• _HOW TO COMPLETE THIS TASK_: Once the line containing "ConfigurationException (msg : string)" is found in the records below, return it and each following line exactly, up to and including the line containing "(Ok (f a), s')", and nothing else.

• _DATASET CONTENT_:
Definition sortedPeersByQtyPiecesNeeded
    (sort_Sort : SortedPeers -> result SortedPeers)
    (order : list (string * PeerInfo)) : result SortedPeers :=
  let peerInfoSlice := foldl (fun acc kv => acc ++ [kv.2]) [] order in
  sort_Sort peerInfoSlice.

(** *** NewPeerInfo

    [new(PeerInfo)] is the zero value; the two fields and the two channels
    assigned afterwards are the only ones that change. *)
Definition PeerInfo_zero : PeerInfo :=
  {| peerId := ""; isChoked := false; availablePieces := [];
     activeRequests := ∅; qtyPiecesNeeded := 0;
     requestPieceCh := chan_nil; cancelPieceCh := chan_nil;
     havePieceCh := chan_nil |}.

Definition NewPeerInfo (quantityOfPieces : Z) : result PeerInfo :=
  let pi := PeerInfo_zero in
  pieces ← make_slice false quantityOfPieces;
  Ret {| peerId := peerId pi; isChoked := isChoked pi;
         availablePieces := pieces;
         activeRequests := ∅;
         qtyPiecesNeeded := qtyPiecesNeeded pi;
         requestPieceCh := chan_made;
         cancelPieceCh := chan_made;
         havePieceCh := havePieceCh pi |}.

(** *** Peers and their registration *)

Record PeerTuple : Type := {
  IP : list byte;
  Port : N
}.

(** [conn] is nil or a connection. *)
Record Peer : Type := {
  peer : PeerTuple;
  conn : option nat
}.
(** * The scaffold configuration compiler (scaffold/config.py)

    A shallow embedding of the configuration loader of the scaffold
    builder: the generic two-phase section loader [load_attr], the layer
    loader and geometry resolver ([init_layer], [finalize_layers]), the
    placement loader ([init_placement]), the connection type loader
    ([init_connection], [finalize_connection]) and the volume [resize]
    operation, together with the properties the specification states
    about them.

    Conventions of the embedding.
    - A method of the configuration object is a computation in the monad
      [M ScaffoldConfig]: it receives the object's state and returns an
      outcome (a value or a raised exception) together with the state it
      left behind.  As in Python, what was mutated before an exception
      is raised stays mutated.
    - Python floats are modelled by exact rationals ([Qc], with Leibniz
      equality); rounding, infinities and NaN are therefore not part of
      the model.  Where numpy would continue with [inf] or [nan] (a
      division by zero inside an array expression) the model stops with
      [NonFinite].
    - Dictionaries keep insertion order, so they are association lists
      with unique keys: assigning to an existing key keeps its place.
    - The parts of the Python runtime the loader relies on but that are
      not code of this repository (parsing a string as a number, [repr],
      the dynamic import of a class, [pow(x, 1/3)]) are the fields of the
      class [Runtime]. *)

From stdpp Require Import base tactics decidable option list strings numbers sorting pretty.
From Stdlib Require Import Ascii String QArith Qcanon.

#[local] Set Warnings "-register-all".
#[local] Open Scope Z_scope.
#[local] Open Scope Qc_scope.
#[local] Open Scope string_scope.
#[local] Open Scope list_scope.

(** ** Exceptions and the state-and-exception monad *)

Inductive exn : Type :=
  | ConfigurationException (msg : string)
  | ConfigurableClassNotFoundException (msg : string)
  | DynamicClassException (msg : string)
  | Exception (msg : string)
  | KeyError
  | IndexError
  | TypeError
  | ValueError
  | AttributeError
  | ImportError
  | ZeroDivisionError
  | UnboundLocalError (var : string)
  | NonFinite.

#[global] Instance exn_eq_dec : EqDecision exn.
Proof. solve_decision. Defined.

Variant outcome (A : Type) : Type :=
  | Ok (a : A)
  | Raise (e : exn).
Arguments Ok {A} a.
Arguments Raise {A} e.

#[global] Instance outcome_ret : MRet outcome := fun A a => Ok a.
#[global] Instance outcome_bind : MBind outcome := fun A B f r =>
  match r with
  | Ok a => f a
  | Raise e => Raise e
  end.
#[global] Instance outcome_fmap : FMap outcome := fun A B f r =>
  match r with
  | Ok a => Ok (f a)
  | Raise e => Raise e
  end.

Definition is_ok {A} (r : outcome A) : bool :=
  match r with Ok _ => true | Raise _ => false end.

(** A computation over a mutable state [S]. *)
Definition M (S A : Type) : Type := S -> outcome A * S.

#[global] Instance M_ret {S} : MRet (M S) := fun A a s => (Ok a, s).
#[global] Instance M_bind {S} : MBind (M S) := fun A B f m s =>
  match m s with
  | (Ok a, s') => f a s'
  | (Raise e, s') => (Raise e, s')
  end.

#[global] Instance M_fmap {S} : FMap (M S) := fun A B f m s =>
  match m s with
  | (Ok a, s') => (Ok (f a), s')
  | (Raise e, s') => (Raise e, s')
  end.

Definition raise {S A} (e : exn) : M S A := fun s => (Raise e, s).
Definition gets {S A} (f : S -> A) : M S A := fun s => (Ok (f s), s).
Definition modify {S} (f : S -> S) : M S unit := fun s => (Ok tt, f s).
(** A pure computation that may raise, run inside a method. *)
Definition lift {S A} (r : outcome A) : M S A := fun s => (r, s).

(** [for x in l: body x] *)
Fixpoint for_each {S A} (l : list A) (body : A -> M S unit) : M S unit :=
  match l with
  | [] => mret tt
  | x :: l' => body x ;; for_each l' body
  end.

(** [[f(x) for x in l]] for an [f] that may raise. *)
Fixpoint map_outcome {A B} (f : A -> outcome B) (l : list A) : outcome (list B) :=
  match l with
  | [] => Ok []
  | x :: l' => y ← f x; ys ← map_outcome f l'; mret (y :: ys)
  end.

(** ** Insertion-ordered dictionaries *)

Section dict.
Context {K V : Type} `{EqDecision K}.

Definition dict_get (k : K) (d : list (K * V)) : option V :=
  snd <$> List.find (fun kv => bool_decide (kv.1 = k)) d.

(** [k in d] *)
Definition dict_mem (k : K) (d : list (K * V)) : bool :=
  bool_decide (is_Some (dict_get k d)).

(** [d[k] = v]: an existing key keeps its position, a new key goes
    last. *)
Fixpoint dict_set (k : K) (v : V) (d : list (K * V)) : list (K * V) :=
  match d with
  | [] => [(k, v)]
  | (k', v') :: d' =>
      if bool_decide (k' = k) then (k', v) :: d' else (k', v') :: dict_set k v d'
  end.

Definition dict_keys (d : list (K * V)) : list K := d.*1.
Definition dict_values (d : list (K * V)) : list V := d.*2.
End dict.

(** ** Parsed documents

    What [json.loads] returns: [None], booleans, integers, floats,
    strings, lists and dictionaries with string keys. *)

Inductive value : Type :=
  | VNone
  | VBool (b : bool)
  | VInt (n : Z)
  | VFloat (q : Qc)
  | VStr (s : string)
  | VList (l : list value)
  | VDict (d : list (string * value)).

(** [key in section], for a section that is a dictionary.  On a list the
    test looks for an equal element and on a string for a substring; the
    loader only applies it to sections, other values raise here. *)
Definition contains (section : value) (key : string) : outcome bool :=
  match section with
  | VDict d => Ok (dict_mem key d)
  | _ => Raise TypeError
  end.

(** [section[key]] *)
Definition getitem (section : value) (key : string) : outcome value :=
  match section with
  | VDict d => match dict_get key d with Some v => Ok v | None => Raise KeyError end
  | _ => Raise TypeError
  end.

(** [seq[i]] on a list. *)
Definition getindex (seq : value) (i : nat) : outcome value :=
  match seq with
  | VList l => match l !! i with Some v => Ok v | None => Raise IndexError end
  | VDict _ => Raise KeyError
  | _ => Raise TypeError
  end.

(** [section.items()] *)
Definition items (section : value) : outcome (list (string * value)) :=
  match section with
  | VDict d => Ok d
  | _ => Raise AttributeError
  end.

(** Iterating a value: the elements of a list, the characters of a
    string, the keys of a dictionary. *)
Fixpoint chars (s : string) : list value :=
  match s with
  | EmptyString => []
  | String a s' => VStr (String a EmptyString) :: chars s'
  end.

Definition iterate (v : value) : outcome (list value) :=
  match v with
  | VList l => Ok l
  | VStr s => Ok (chars s)
  | VDict d => Ok (VStr <$> dict_keys d)
  | _ => Raise TypeError
  end.

(** A number as Python arithmetic sees it: bools count as 0 and 1. *)
Definition number (v : value) : outcome Qc :=
  match v with
  | VBool b => Ok (if b then 1 else 0)
  | VInt n => Ok (Qc_of_Z n)
  | VFloat q => Ok q
  | _ => Raise TypeError
  end.

(** Python's true division of two numbers. *)
Definition py_div (x y : Qc) : outcome Qc :=
  if bool_decide (y = 0) then Raise ZeroDivisionError else Ok (x / y).

(** Division inside a numpy expression: a zero divisor gives [inf] or
    [nan] there, values the model does not have. *)
Definition np_div (x y : Qc) : outcome Qc :=
  if bool_decide (y = 0) then Raise NonFinite else Ok (x / y).

(** [int(x)] of a float truncates towards zero. *)
Definition trunc (q : Qc) : Z := Z.quot (Qnum (this q)) (Zpos (Qden (this q))).

(** ** The Python runtime *)

(** What a dynamic import of a qualified class name finds. *)
Record class_def : Type := {
  class_bases : list string;   (* the capability classes it derives from *)
  class_is_entities : bool;    (* what [is_entities()] answers on an instance *)
  class_attrs : list (string * value)  (* the instance dictionary its constructor leaves *)
}.

Variant class_lookup : Type :=
  | ModuleNotFound
  | ClassNotFound
  | ClassFound (c : class_def).

Class Runtime : Type := {
  (** [float(s)] and [int(s)] on a string: [None] is a [ValueError]. *)
  float_of_str : string -> option Qc;
  int_of_str : string -> option Z;
  (** [str(v)] of a value that is not a string. *)
  py_repr : value -> string;
  (** [pow(x, 1 / 3)] *)
  pow_third : Qc -> Qc;
  (** [__import__] of the module part of a qualified name and the lookup
      of its last component in the module. *)
  import_class : string -> class_lookup
}.

(** ** Geometry: models.Layer *)

Record vec3 : Type := Vec3 { vx : Qc; vy : Qc; vz : Qc }.

Record Layer : Type := mkLayer {
  name : string;
  origin : vec3;
  dimensions : vec3;
  scaling : bool;
  xz_center : bool
}.

Definition set_origin (o : vec3) (l : Layer) : Layer :=
  mkLayer (name l) o (dimensions l) (scaling l) (xz_center l).
Definition set_dimensions (d : vec3) (l : Layer) : Layer :=
  mkLayer (name l) (origin l) d (scaling l) (xz_center l).
Definition set_xz_center (b : bool) (l : Layer) : Layer :=
  mkLayer (name l) (origin l) (dimensions l) (scaling l) b.

(** Modelled from the spec: the class [Layer] of scaffold/models.py is
    not among the sources.  A layer has a name, a 3D origin, 3D
    dimensions and the flags [scaling] and [xz_center]; its thickness is
    its extent along Y (a layer of explicit thickness 100 in a 200 by 200
    volume has dimensions [200, 100, 200]) and its volume the product of
    its dimensions.  Layers follow a volume resize unless told otherwise. *)
Definition new_Layer (name : string) (origin dimensions : vec3) : Layer :=
  mkLayer name origin dimensions true false.
Definition thickness (l : Layer) : Qc := vy (dimensions l).
Definition volume (l : Layer) : Qc :=
  vx (dimensions l) * vy (dimensions l) * vz (dimensions l).

(** A stack: the dictionary [{"layers": {...}, "position": ...}] that
    [init_layer] keeps per stack id.  The keys of ["layers"] are the raw
    [position_in_stack] values, which must be hashable. *)
Inductive slot : Type :=
  | SNone
  | SNum (q : Qc)       (* 1, 1.0 and True are the same key *)
  | SStr (s : string).

#[global] Instance slot_eq_dec : EqDecision slot.
Proof. solve_decision. Defined.

Definition hash_key (v : value) : outcome slot :=
  match v with
  | VNone => Ok SNone
  | VBool b => Ok (SNum (if b then 1 else 0))
  | VInt n => Ok (SNum (Qc_of_Z n))
  | VFloat q => Ok (SNum q)
  | VStr s => Ok (SStr s)
  | VList _ | VDict _ => Raise TypeError
  end.

Record Stack : Type := mkStack {
  stack_layers : list (slot * string);
  stack_position : option value
}.

(** ** Configured class instances *)

(** An attribute of an instance: a configuration value, or a list of
    references to [CellType] objects (by name). *)
Variant attr : Type :=
  | Val (v : value)
  | CellTypes (names : list string).

Record Instance : Type := mkInstance {
  instance_class : class_def;
  __dict__ : list (string * attr)
}.

Definition setattr (k : string) (a : attr) (obj : Instance) : Instance :=
  mkInstance (instance_class obj) (dict_set k a (__dict__ obj)).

• _OUTPUT FOR THIS EXERCISE_:
  | ConfigurationException (msg : string)
  | ConfigurableClassNotFoundException (msg : string)
  | DynamicClassException (msg : string)
  | Exception (msg : string)
  | KeyError
  | IndexError
  | TypeError
  | ValueError
  | AttributeError
  | ImportError
  | ZeroDivisionError
  | UnboundLocalError (var : string)
  | NonFinite.

#[global] Instance exn_eq_dec : EqDecision exn.
Proof. solve_decision. Defined.

Variant outcome (A : Type) : Type :=
  | Ok (a : A)
  | Raise (e : exn).
Arguments Ok {A} a.
Arguments Raise {A} e.

#[global] Instance outcome_ret : MRet outcome := fun A a => Ok a.
#[global] Instance outcome_bind : MBind outcome := fun A B f r =>
  match r with
  | Ok a => f a
  | Raise e => Raise e
  end.
#[global] Instance outcome_fmap : FMap outcome := fun A B f r =>
  match r with
  | Ok a => Ok (f a)
  | Raise e => Raise e
  end.

Definition is_ok {A} (r : outcome A) : bool :=
  match r with Ok _ => true | Raise _ => false end.

(** A computation over a mutable state [S]. *)
Definition M (S A : Type) : Type := S -> outcome A * S.

#[global] Instance M_ret {S} : MRet (M S) := fun A a s => (Ok a, s).
#[global] Instance M_bind {S} : MBind (M S) := fun A B f m s =>
  match m s with
  | (Ok a, s') => f a s'
  | (Raise e, s') => (Raise e, s')
  end.

#[global] Instance M_fmap {S} : FMap (M S) := fun A B f m s =>
  match m s with
  | (Ok a, s') => (Ok (f a), s')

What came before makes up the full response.